--- Extracted material ---
(** ** Types *)

(** [TyOpt t]: the value may be missing; [TyAbsent]: it is missing; [TyMap fs]:
    a map whose value under each listed key has the listed type (the first
    entry of a key counts); [TyAny]: no information. *)
Inductive ty :=
| TyAny
| TyAbsent
| TyStr
| TyBool
| TyInt
| TyFloat
| TyCert
| TyOpt (t : ty)
| TyList (t : ty)
| TyMap (fields : list (string * ty)).

Fixpoint has_ty (t : ty) (v : rvalue) : Prop :=
  match t with
  | TyAny => True
  | TyAbsent => v = None
  | TyStr => exists s, v = Some (VString s)
  | TyBool => exists b, v = Some (VBool b)
  | TyInt => exists z, v = Some (VInt z)
  | TyFloat => exists z, v = Some (VFloat z)
  | TyCert => exists c k, v = Some (VCert c k)
  | TyOpt t => v = None \/ has_ty t v
  | TyList t => exists l, v = Some (VList l) /\ Forall (fun x => has_ty t (Some x)) l
  | TyMap fields =>
      exists m, v = Some (VMap m) /\
        (fix fields_ok (l : list (string * ty)) : Prop :=
           match l with
           | [] => True
           | (k, t) :: l' => has_ty t (assoc k m) /\ fields_ok l'
           end) fields
  end.

Fixpoint fields_ok (m : list (string * value)) (l : list (string * ty)) : Prop :=
  match l with
  | [] => True
  | (k, t) :: l' => has_ty t (assoc k m) /\ fields_ok m l'
  end.

Lemma has_ty_map fields v :
  has_ty (TyMap fields) v <-> exists m, v = Some (VMap m) /\ fields_ok m fields.
Proof.
  cbn. split; intros (m & -> & H); exists m; (split; [done|]);
    induction fields as [|[k t] fields IH]; cbn in *; intuition.
Qed.

Lemma fields_ok_assoc m l k t :
  fields_ok m l -> assoc k l = Some t -> has_ty t (assoc k m).
Proof.
  induction l as [|[k' t'] l IH]; cbn; [done|]. intros [Ht Hl].
  destruct (String.eqb_spec k' k) as [->|Hne]; [by intros [= ->]|auto].
Qed.

(** A value of a type other than [TyAny] is not a nil interface. *)
Definition opt (t : ty) : ty :=
  match t with TyAny => TyAny | TyAbsent => TyAbsent | TyOpt t => TyOpt t | t => TyOpt t end.

Lemma has_ty_opt_none t : has_ty (opt t) None.
Proof. destruct t; cbn; auto. Qed.
Lemma has_ty_opt t v : has_ty t v -> has_ty (opt t) v.
Proof. destruct t; cbn; auto. Qed.

Lemma has_ty_dig t v : has_ty t v -> has_ty t (dig v).
Proof.
  destruct v as [[]|]; try done. cbn [dig]. induction t; cbn; try done.
  - by intros [? [=]].
  - by intros [? [=]].
  - by intros [? [=]].
  - by intros [? [=]].
  - by intros (? & ? & [=]).
  - auto.
  - by intros (? & [=] & _).
  - by intros (? & [=] & _).
Qed.

(** Types of a true value. *)
Definition truthy (t : ty) : ty := match t with TyOpt t => t | t => t end.

Lemma has_ty_truthy t v : has_ty t v -> truth v = true -> has_ty (truthy t) v.
Proof. destruct t; try done. cbn. by intros [->|?]. Qed.

(** ** Fields *)

Definition field_ty (t : ty) (name : string) : option ty :=
  match t with
  | TyAbsent => Some TyAbsent
  | TyMap fs => Some (default TyAny (assoc name fs))
  | TyOpt (TyMap fs) => Some (opt (default TyAny (assoc name fs)))
  | TyCert => if String.eqb name "Cert" || String.eqb name "Key" then Some TyStr else None
  | _ => None
  end.

Lemma field_ty_sound t name t' v :
  field_ty t name = Some t' -> has_ty t v ->
  exists v', evalField false v name = Ok v' /\ has_ty t' v'.
Proof.
  assert (Hmap : forall fs m, fields_ok m fs ->
    has_ty (default TyAny (assoc name fs)) (assoc name m)).
  { intros fs m Hf. destruct (assoc name fs) eqn:Ha; [|done]. by eapply fields_ok_assoc. }
  destruct t as [| | | | | | |[| | | | | | | | |fs]| |fs]; cbn [field_ty]; try done.
  - intros [= <-] ->. by exists None.
  - destruct (String.eqb name "Cert" || String.eqb name "Key") eqn:Hn; [|done].
    intros [= <-] (c & k & ->). cbn. apply orb_true_iff in Hn.
    destruct (String.eqb name "Cert"); [eexists; split; [done|]; by eexists|].
    destruct (String.eqb name "Key"); [eexists; split; [done|]; by eexists|].
    by destruct Hn.
  - intros [= <-] [->|Hm].
    + exists None. split; [done|apply has_ty_opt_none].
    + change (has_ty (TyMap fs) v) in Hm. apply has_ty_map in Hm as (m & -> & Hf).
      eexists. split; [done|]. by apply has_ty_opt, Hmap.
  - intros [= <-] Hm. apply has_ty_map in Hm as (m & -> & Hf).
    eexists. split; [done|]. by apply Hmap.
Qed.

Fixpoint chain_ty (t : ty) (path : list string) : option ty :=
  match path with
  | [] => Some t
  | name :: path' =>
      match field_ty t name with
      | Some t' => chain_ty t' path'
      | None => None
      end
  end.

Lemma evalFieldChain_cons v name path :
  evalFieldChain false v (name :: path) =
  res_bind (evalField false v name) (fun v' => evalFieldChain false v' path).
Proof.
  destruct path; [|done]. cbn [evalFieldChain]. by destruct (evalField _ _ _).
Qed.

Lemma chain_ty_sound path : forall t t' v,
  chain_ty t path = Some t' -> has_ty t v ->
  exists v', evalFieldChain false v path = Ok v' /\ has_ty t' v'.
Proof.
  induction path as [|name path IH]; intros t t' v.
  - cbn. intros [= <-] Hv. by exists v.
  - rewrite evalFieldChain_cons. cbn [chain_ty].
    destruct (field_ty t name) as [t1|] eqn:Hf; [|done]. intros Hc Hv.
    destruct (field_ty_sound _ _ _ _ Hf Hv) as (v1 & -> & Hv1). cbn. by eapply IH.
Qed.

(** ** Expressions *)

(** The type of an argument: constants are kept apart from values. *)
Inductive aty :=
| ATNum (z : Z)
| ATNil
| ATStr (s : string)
| ATy (t : ty).

Definition arg_ok (a : aty) (x : argument) : Prop :=
  match a with
  | ATNum z => x = ANum z
  | ATNil => x = ANilConst
  | ATStr s => x = AVal (Some (VString s))
  | ATy t => exists v, x = AVal v /\ has_ty t v
  end.

(** The signatures of a function table: the type of the result for arguments
    on which the function cannot fail. *)
Definition signatures := string -> list aty -> option ty.

Definition signatures_ok (fm : funcmap) (sg : signatures) : Prop :=
  forall name atys args t,
    sg name atys = Some t -> Forall2 arg_ok atys args ->
    exists f v, assoc name fm = Some f /\ f args = Ok v /\ has_ty t (dig v).

Fixpoint collect_opt {A} (l : list (option A)) : option (list A) :=
  match l with
  | [] => Some []
  | Some a :: l' => match collect_opt l' with Some r => Some (a :: r) | None => None end
  | None :: _ => None
  end.

Section checker.
Variables (fm : funcmap) (sg : signatures).

Definition call_ty (name : string) (args : list (option aty)) (final : option ty) : option ty :=
  match collect_opt (app args (match final with Some t => [Some (ATy t)] | None => [] end)) with
  | Some atys =>
      if String.eqb name "or" then match atys with [] => None | _ => Some TyAny end
      else sg name atys
  | None => None
  end.

Definition command_ty (dot : ty) (env : list (string * ty)) (arg_ty : expr -> option aty)
    (cmd : list expr) (final : option ty) : option ty :=
  match cmd with
  | [] => None
  | first :: rest =>
      let plain := match rest, final with [], None => true | _, _ => false end in
      match first with
      | EIdent f => call_ty f (map arg_ty rest) final
      | ENil => None
      | _ =>
          if negb plain then None else
          match first with
          | EField path => chain_ty dot path
          | EVar x path => match assoc x env with Some t => chain_ty t path | None => None end
          | EParen _ => match arg_ty first with Some (ATy t) => Some t | _ => None end
          | EDot => Some dot
          | EBool _ => Some TyBool
          | EStr _ => Some TyStr
          | ENum _ => Some TyInt
          | _ => None
          end
      end
  end.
---
**Work item**
Look above for the line holding "chain_ty t' path'" and the line holding "r) | None => None end", then output exactly those two lines and every line between them, nothing more.

**Output for this exercise**
      | Some t' => chain_ty t' path'
      | None => None
      end
  end.

Lemma evalFieldChain_cons v name path :
  evalFieldChain false v (name :: path) =
  res_bind (evalField false v name) (fun v' => evalFieldChain false v' path).
Proof.
  destruct path; [|done]. cbn [evalFieldChain]. by destruct (evalField _ _ _).
Qed.

Lemma chain_ty_sound path : forall t t' v,
  chain_ty t path = Some t' -> has_ty t v ->
  exists v', evalFieldChain false v path = Ok v' /\ has_ty t' v'.
Proof.
  induction path as [|name path IH]; intros t t' v.
  - cbn. intros [= <-] Hv. by exists v.
  - rewrite evalFieldChain_cons. cbn [chain_ty].
    destruct (field_ty t name) as [t1|] eqn:Hf; [|done]. intros Hc Hv.
    destruct (field_ty_sound _ _ _ _ Hf Hv) as (v1 & -> & Hv1). cbn. by eapply IH.
Qed.

(** ** Expressions *)

(** The type of an argument: constants are kept apart from values. *)
Inductive aty :=
| ATNum (z : Z)
| ATNil
| ATStr (s : string)
| ATy (t : ty).

Definition arg_ok (a : aty) (x : argument) : Prop :=
  match a with
  | ATNum z => x = ANum z
  | ATNil => x = ANilConst
  | ATStr s => x = AVal (Some (VString s))
  | ATy t => exists v, x = AVal v /\ has_ty t v
  end.

(** The signatures of a function table: the type of the result for arguments
    on which the function cannot fail. *)
Definition signatures := string -> list aty -> option ty.

Definition signatures_ok (fm : funcmap) (sg : signatures) : Prop :=
  forall name atys args t,
    sg name atys = Some t -> Forall2 arg_ok atys args ->
    exists f v, assoc name fm = Some f /\ f args = Ok v /\ has_ty t (dig v).

Fixpoint collect_opt {A} (l : list (option A)) : option (list A) :=
  match l with
  | [] => Some []
  | Some a :: l' => match collect_opt l' with Some r => Some (a :: r) | None => None end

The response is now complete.